* _Exercise_: Print, in exact form, the lines below from the one containing "destruct (exec_obs cfg" through the one containing "(forall l, l ∈ obs_engines os -> st_heap s0", and omit all others.

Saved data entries
(* ===== verification/Engines.v ===== *)
(** The engines [createRootWindow] hands out over a whole session
    (QGCCorePlugin.cc, lines 219-227).

    [createRootWindow] returns a new [QQmlApplicationEngine*].  The
    plugin keeps no pointer to it and its destructor does not delete it:
    ownership passes to the caller, or to the engine's QObject parent.
    [obs_engines] lists the engines a session observed, in order.

    [session_engines] shows what a caller may rely on, for any session
    from the plugin's construction, including writes through the page
    list:
    - the engines are pairwise distinct;
    - none of them aliases an object that was live before the plugin;
    - all of them are still live engines when the plugin is destroyed
      afterwards, and the destruction has no undefined behaviour. *)

From stdpp Require Import base gmap strings list numbers.
From S2P Require Import Spec2Rocq QtTypes Runtime PluginState SettingsPages Options UiFlags.
From S2P Require Import RootWindow Plugin Members Contract Sessions.

(** The engines observed in a session, in order. *)
Definition obs_engines (os : list Obs) : list N :=
  omap (fun o => match o with ObsEngine l => Some l | _ => None end) os.

Section EngineProofs.
Context `{Translator}.
Variable cfg : BuildConfig.

(** Along a session from a reachable state, the heap only grows, and the
    engines observed are distinct live engines allocated during it. *)
Lemma session_engines_run s0 cs pl s os pl' s' :
  store_wf s0 -> reachable cfg s0 pl s -> run_obs cfg cs pl s = Ok ((os, pl'), s') ->
  reachable cfg s0 pl' s' /\ st_heap s ⊆ st_heap s' /\ (st_next s <= st_next s')%N /\
  NoDup (obs_engines os) /\
  forall l, l ∈ obs_engines os ->
    (st_next s <= l < st_next s')%N /\ exists e, st_heap s' !! l = Some (OEngine e).
Proof.
  intros Hs0. revert pl s os. induction cs as [|c cs IH]; intros pl s os Hr Hrun;
    cbn [run_obs] in Hrun.
  { injection Hrun as <- <- <-. split_and!; [done|done|lia|constructor|].
    intros l Hl. by apply elem_of_nil in Hl. }
  destruct (exec_obs cfg c pl s) as [[[o pl1] s1]|u] eqn:E;
    [rewrite (bind_Ok _ _ _ _ _ E) in Hrun|by rewrite (bind_UB _ _ _ _ E) in Hrun].
  destruct (run_obs cfg cs pl1 s1) as [[[os1 pl2] s2]|u] eqn:E1;
    [rewrite (bind_Ok _ _ _ _ _ E1) in Hrun|by rewrite (bind_UB _ _ _ _ E1) in Hrun].
  injection Hrun as <- <- <-. cbn [fst snd].
  destruct (exec_obs_exec cfg c pl s o pl1 s1 E) as [Ex Heng].
  destruct (exec_shape cfg s0 c pl s pl1 s1 (reachable_inv cfg s0 pl s Hs0 Hr) Ex)
    as (Hsub & Hnext & _).
  destruct (IH pl1 s1 os1 (reach_step _ _ _ _ _ _ _ Hr Ex) E1)
    as (Hr' & Hsub' & Hnext' & Hnd & Hl).
  split_and!; [done|by etrans|lia| |].
  - destruct o as [| |l|]; cbn; try done. destruct (Heng l eq_refl) as (-> & _ & Hn1).
    constructor; [|done]. intros Hin. destruct (Hl _ Hin) as [? _]. lia.
  - intros l Hin. destruct o as [| |l'|]; cbn in Hin; try (destruct (Hl l Hin) as [? ?]; split; [lia|done]).
    apply elem_of_cons in Hin as [->|Hin]; [|destruct (Hl l Hin) as [? ?]; split; [lia|done]].
    destruct (Heng l' eq_refl) as (-> & [e He] & Hn1). split; [lia|].
    exists e. by eapply lookup_weaken.
Qed.

(** C26: In any session from the plugin's construction, the engines
    [createRootWindow] returns are pairwise distinct and alias no object
    that was live before the plugin.  Destroying the plugin at the end of
    the session has no undefined behaviour, and every one of these
    engines is still live afterwards: the plugin never frees what it
    hands out. *)
Theorem session_engines app toolbox s0 cs os pl' s' :
  store_wf s0 -> run_obs cfg cs (QGCCorePlugin_ctor app toolbox) s0 = Ok ((os, pl'), s') ->
  NoDup (obs_engines os) /\
  (forall l, l ∈ obs_engines os -> st_heap s0 !! l = None) /\
  exists s'', QGCCorePlugin_dtor cfg pl' s' = Ok (tt, s'') /\
    forall l, l ∈ obs_engines os -> exists e, st_heap s'' !! l = Some (OEngine e).
Proof.
  intros Hs0 Hrun.
  destruct (session_engines_run s0 cs _ _ os pl' s' Hs0 (reach_ctor _ _ app toolbox) Hrun)
    as (Hr & _ & _ & Hnd & Hl).
  pose proof (reachable_inv cfg s0 pl' s' Hs0 Hr) as Hi.
  pose proof (mi_typed _ _ _ (reachable_members cfg s0 pl' s' Hs0 Hr)) as Ht.
  split_and!; [done| |].
  - intros l Hin. destruct (Hl l Hin) as [? _].
    destruct (st_heap s0 !! l) as [o|] eqn:Ho; [|done]. specialize (Hs0 _ _ Ho). simpl in Hs0. lia.
  - eexists. split; [apply p_dtor_run, (pi_priv _ _ _ _ Hi)|].
    intros l Hin. destruct (Hl l Hin) as [_ [e He]]. exists e. cbn [with_heap st_heap].
    rewrite lookup_delete_seq. case_decide as Hown; [|done].
    by destruct (owned_not_engine cfg _ _ l e Ht Hown).
Qed.

End EngineProofs.

(** ** Witness: two windows opened around the pages and options *)

Section Witnesses.
#[local] Existing Instance untranslated.

Definition window_calls : list Call :=
  [CallCreateRootWindow None; CallSettingsPages; CallOptions; CallCreateRootWindow (Some 1000%N)].

Lemma session_engines_witness :
  store_wf empty_store /\
  exists os pl' s', run_obs debug_build window_calls (QGCCorePlugin_ctor 1 2) empty_store
                    = Ok ((os, pl'), s') /\
    NoDup (obs_engines os) /\
    (forall l, l ∈ obs_engines os -> st_heap empty_store !! l = None) /\
    exists s'', QGCCorePlugin_dtor debug_build pl' s' = Ok (tt, s'') /\
      forall l, l ∈ obs_engines os -> exists e, st_heap s'' !! l = Some (OEngine e).
Proof.
  pose proof empty_store_wf as Hs. split; [exact Hs|].
  destruct (run_obs debug_build window_calls (QGCCorePlugin_ctor 1 2) empty_store)
    as [[[os pl'] s']|u] eqn:E; [|vm_compute in E; discriminate].
  exists os, pl', s'. split; [reflexivity|].
  exact (session_engines debug_build 1 2 empty_store window_calls os pl' s' Hs E).
Defined.

End Witnesses.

* _Answer for the task_:
  destruct (exec_obs cfg c pl s) as [[[o pl1] s1]|u] eqn:E;
    [rewrite (bind_Ok _ _ _ _ _ E) in Hrun|by rewrite (bind_UB _ _ _ _ E) in Hrun].
  destruct (run_obs cfg cs pl1 s1) as [[[os1 pl2] s2]|u] eqn:E1;
    [rewrite (bind_Ok _ _ _ _ _ E1) in Hrun|by rewrite (bind_UB _ _ _ _ E1) in Hrun].
  injection Hrun as <- <- <-. cbn [fst snd].
  destruct (exec_obs_exec cfg c pl s o pl1 s1 E) as [Ex Heng].
  destruct (exec_shape cfg s0 c pl s pl1 s1 (reachable_inv cfg s0 pl s Hs0 Hr) Ex)
    as (Hsub & Hnext & _).
  destruct (IH pl1 s1 os1 (reach_step _ _ _ _ _ _ _ Hr Ex) E1)
    as (Hr' & Hsub' & Hnext' & Hnd & Hl).
  split_and!; [done|by etrans|lia| |].
  - destruct o as [| |l|]; cbn; try done. destruct (Heng l eq_refl) as (-> & _ & Hn1).
    constructor; [|done]. intros Hin. destruct (Hl _ Hin) as [? _]. lia.
  - intros l Hin. destruct o as [| |l'|]; cbn in Hin; try (destruct (Hl l Hin) as [? ?]; split; [lia|done]).
    apply elem_of_cons in Hin as [->|Hin]; [|destruct (Hl l Hin) as [? ?]; split; [lia|done]].
    destruct (Heng l' eq_refl) as (-> & [e He] & Hn1). split; [lia|].
    exists e. by eapply lookup_weaken.
Qed.

(** C26: In any session from the plugin's construction, the engines
    [createRootWindow] returns are pairwise distinct and alias no object
    that was live before the plugin.  Destroying the plugin at the end of
    the session has no undefined behaviour, and every one of these
    engines is still live afterwards: the plugin never frees what it
    hands out. *)
Theorem session_engines app toolbox s0 cs os pl' s' :
  store_wf s0 -> run_obs cfg cs (QGCCorePlugin_ctor app toolbox) s0 = Ok ((os, pl'), s') ->
  NoDup (obs_engines os) /\
  (forall l, l ∈ obs_engines os -> st_heap s0 !! l = None) /\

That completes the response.